What the task requires:
In the data that follows, find the line with "(inl (HTTPException 503"; transcribe it, every later line up to the one with "(allowed file /\", and that line as well, exactly and with no others.

·····

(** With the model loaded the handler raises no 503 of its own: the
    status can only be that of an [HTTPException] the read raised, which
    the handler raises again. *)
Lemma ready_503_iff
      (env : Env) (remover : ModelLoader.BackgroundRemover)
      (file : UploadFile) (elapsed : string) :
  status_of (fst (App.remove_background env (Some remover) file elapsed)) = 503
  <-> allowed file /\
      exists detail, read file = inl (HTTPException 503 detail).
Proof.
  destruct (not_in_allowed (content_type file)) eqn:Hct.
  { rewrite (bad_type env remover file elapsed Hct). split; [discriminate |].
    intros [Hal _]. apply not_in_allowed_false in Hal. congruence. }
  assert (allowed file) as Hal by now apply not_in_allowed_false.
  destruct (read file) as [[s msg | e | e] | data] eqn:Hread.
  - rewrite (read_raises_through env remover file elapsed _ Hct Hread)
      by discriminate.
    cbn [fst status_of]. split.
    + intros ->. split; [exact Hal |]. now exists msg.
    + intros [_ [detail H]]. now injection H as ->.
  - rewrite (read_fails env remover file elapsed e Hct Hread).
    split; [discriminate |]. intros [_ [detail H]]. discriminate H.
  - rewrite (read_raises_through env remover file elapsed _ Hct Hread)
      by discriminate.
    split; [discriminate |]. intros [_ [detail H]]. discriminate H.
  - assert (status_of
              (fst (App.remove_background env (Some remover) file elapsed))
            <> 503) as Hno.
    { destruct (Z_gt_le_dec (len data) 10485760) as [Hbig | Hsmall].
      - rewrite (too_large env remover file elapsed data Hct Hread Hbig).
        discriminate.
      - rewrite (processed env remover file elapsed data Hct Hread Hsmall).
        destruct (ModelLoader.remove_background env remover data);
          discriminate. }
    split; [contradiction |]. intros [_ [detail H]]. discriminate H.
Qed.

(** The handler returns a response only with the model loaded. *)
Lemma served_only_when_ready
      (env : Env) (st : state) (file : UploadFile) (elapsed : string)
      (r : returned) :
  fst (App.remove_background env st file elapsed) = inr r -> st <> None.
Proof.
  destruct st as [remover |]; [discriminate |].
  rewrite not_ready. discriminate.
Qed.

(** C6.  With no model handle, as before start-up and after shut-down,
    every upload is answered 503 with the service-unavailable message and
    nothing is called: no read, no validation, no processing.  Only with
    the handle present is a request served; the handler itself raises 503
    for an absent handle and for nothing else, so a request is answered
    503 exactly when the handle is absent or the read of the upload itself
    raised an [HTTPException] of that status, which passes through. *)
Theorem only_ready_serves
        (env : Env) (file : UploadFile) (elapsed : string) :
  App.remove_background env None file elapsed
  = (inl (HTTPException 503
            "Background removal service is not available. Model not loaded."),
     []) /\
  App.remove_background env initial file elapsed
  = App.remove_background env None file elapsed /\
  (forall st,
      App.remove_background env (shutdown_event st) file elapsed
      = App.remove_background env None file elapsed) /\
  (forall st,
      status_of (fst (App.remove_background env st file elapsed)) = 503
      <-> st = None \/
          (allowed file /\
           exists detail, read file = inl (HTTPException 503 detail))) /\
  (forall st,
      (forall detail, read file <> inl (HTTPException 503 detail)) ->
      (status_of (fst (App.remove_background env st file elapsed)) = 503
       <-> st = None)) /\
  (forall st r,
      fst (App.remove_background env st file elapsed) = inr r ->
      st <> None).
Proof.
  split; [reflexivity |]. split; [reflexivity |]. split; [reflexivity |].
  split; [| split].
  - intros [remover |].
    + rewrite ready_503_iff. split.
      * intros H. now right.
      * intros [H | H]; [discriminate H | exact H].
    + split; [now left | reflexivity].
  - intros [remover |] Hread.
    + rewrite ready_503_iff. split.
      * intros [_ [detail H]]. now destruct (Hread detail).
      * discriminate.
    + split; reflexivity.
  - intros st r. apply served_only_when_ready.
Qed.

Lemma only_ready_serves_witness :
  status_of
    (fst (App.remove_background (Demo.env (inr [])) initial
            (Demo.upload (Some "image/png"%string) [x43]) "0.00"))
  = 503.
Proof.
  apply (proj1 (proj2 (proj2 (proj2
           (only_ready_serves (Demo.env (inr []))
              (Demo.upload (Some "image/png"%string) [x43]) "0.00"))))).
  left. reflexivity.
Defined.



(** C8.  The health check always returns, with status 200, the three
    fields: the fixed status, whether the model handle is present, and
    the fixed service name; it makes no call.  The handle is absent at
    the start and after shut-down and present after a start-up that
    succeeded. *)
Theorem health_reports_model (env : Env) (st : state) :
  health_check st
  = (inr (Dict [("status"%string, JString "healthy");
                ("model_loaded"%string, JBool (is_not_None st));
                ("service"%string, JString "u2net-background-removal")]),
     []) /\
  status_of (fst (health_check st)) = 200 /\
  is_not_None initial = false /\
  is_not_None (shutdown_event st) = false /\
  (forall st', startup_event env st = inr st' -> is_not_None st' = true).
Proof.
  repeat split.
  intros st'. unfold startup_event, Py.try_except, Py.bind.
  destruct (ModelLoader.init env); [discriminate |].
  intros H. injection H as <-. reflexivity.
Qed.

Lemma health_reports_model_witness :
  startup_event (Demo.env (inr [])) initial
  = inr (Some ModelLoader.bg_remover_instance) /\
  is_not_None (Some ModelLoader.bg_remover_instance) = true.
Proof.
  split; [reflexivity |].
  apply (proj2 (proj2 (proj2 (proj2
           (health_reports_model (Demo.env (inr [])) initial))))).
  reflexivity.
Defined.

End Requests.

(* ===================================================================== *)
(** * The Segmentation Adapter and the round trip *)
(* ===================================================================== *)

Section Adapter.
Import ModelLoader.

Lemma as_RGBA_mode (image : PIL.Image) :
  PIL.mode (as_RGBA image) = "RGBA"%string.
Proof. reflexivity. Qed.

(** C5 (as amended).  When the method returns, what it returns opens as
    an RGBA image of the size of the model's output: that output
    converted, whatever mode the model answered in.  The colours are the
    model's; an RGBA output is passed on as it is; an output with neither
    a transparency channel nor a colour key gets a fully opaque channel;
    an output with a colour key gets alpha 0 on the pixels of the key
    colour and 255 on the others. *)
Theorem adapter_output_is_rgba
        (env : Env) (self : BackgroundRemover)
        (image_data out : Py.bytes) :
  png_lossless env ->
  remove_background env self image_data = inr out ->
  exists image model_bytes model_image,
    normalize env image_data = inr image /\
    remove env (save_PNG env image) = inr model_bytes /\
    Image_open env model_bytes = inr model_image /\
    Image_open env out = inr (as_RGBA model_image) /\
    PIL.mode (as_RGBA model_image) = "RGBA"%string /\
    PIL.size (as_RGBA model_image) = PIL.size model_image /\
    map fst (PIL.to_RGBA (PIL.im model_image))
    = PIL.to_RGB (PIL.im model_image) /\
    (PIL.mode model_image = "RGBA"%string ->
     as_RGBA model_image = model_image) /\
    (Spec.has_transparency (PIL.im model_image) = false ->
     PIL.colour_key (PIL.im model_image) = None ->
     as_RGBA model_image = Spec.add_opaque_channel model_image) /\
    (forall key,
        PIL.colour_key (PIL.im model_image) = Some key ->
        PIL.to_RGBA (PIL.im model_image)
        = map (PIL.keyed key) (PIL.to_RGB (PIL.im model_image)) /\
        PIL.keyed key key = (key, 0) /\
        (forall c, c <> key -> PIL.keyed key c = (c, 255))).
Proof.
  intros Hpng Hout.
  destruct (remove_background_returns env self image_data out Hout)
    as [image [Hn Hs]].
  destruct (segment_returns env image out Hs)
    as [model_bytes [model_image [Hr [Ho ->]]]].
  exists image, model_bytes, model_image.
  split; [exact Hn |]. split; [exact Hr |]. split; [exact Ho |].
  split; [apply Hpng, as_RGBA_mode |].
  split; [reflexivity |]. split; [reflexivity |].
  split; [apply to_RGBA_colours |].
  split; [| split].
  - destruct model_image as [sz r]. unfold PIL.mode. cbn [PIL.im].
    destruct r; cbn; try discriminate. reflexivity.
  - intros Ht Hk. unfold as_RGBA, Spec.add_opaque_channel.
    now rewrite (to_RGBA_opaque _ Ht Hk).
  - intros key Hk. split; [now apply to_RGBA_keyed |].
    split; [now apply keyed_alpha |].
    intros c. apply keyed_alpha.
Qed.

·····

Exercise response:
  = (inl (HTTPException 503
            "Background removal service is not available. Model not loaded."),
     []) /\
  App.remove_background env initial file elapsed
  = App.remove_background env None file elapsed /\
  (forall st,
      App.remove_background env (shutdown_event st) file elapsed
      = App.remove_background env None file elapsed) /\
  (forall st,
      status_of (fst (App.remove_background env st file elapsed)) = 503
      <-> st = None \/
          (allowed file /\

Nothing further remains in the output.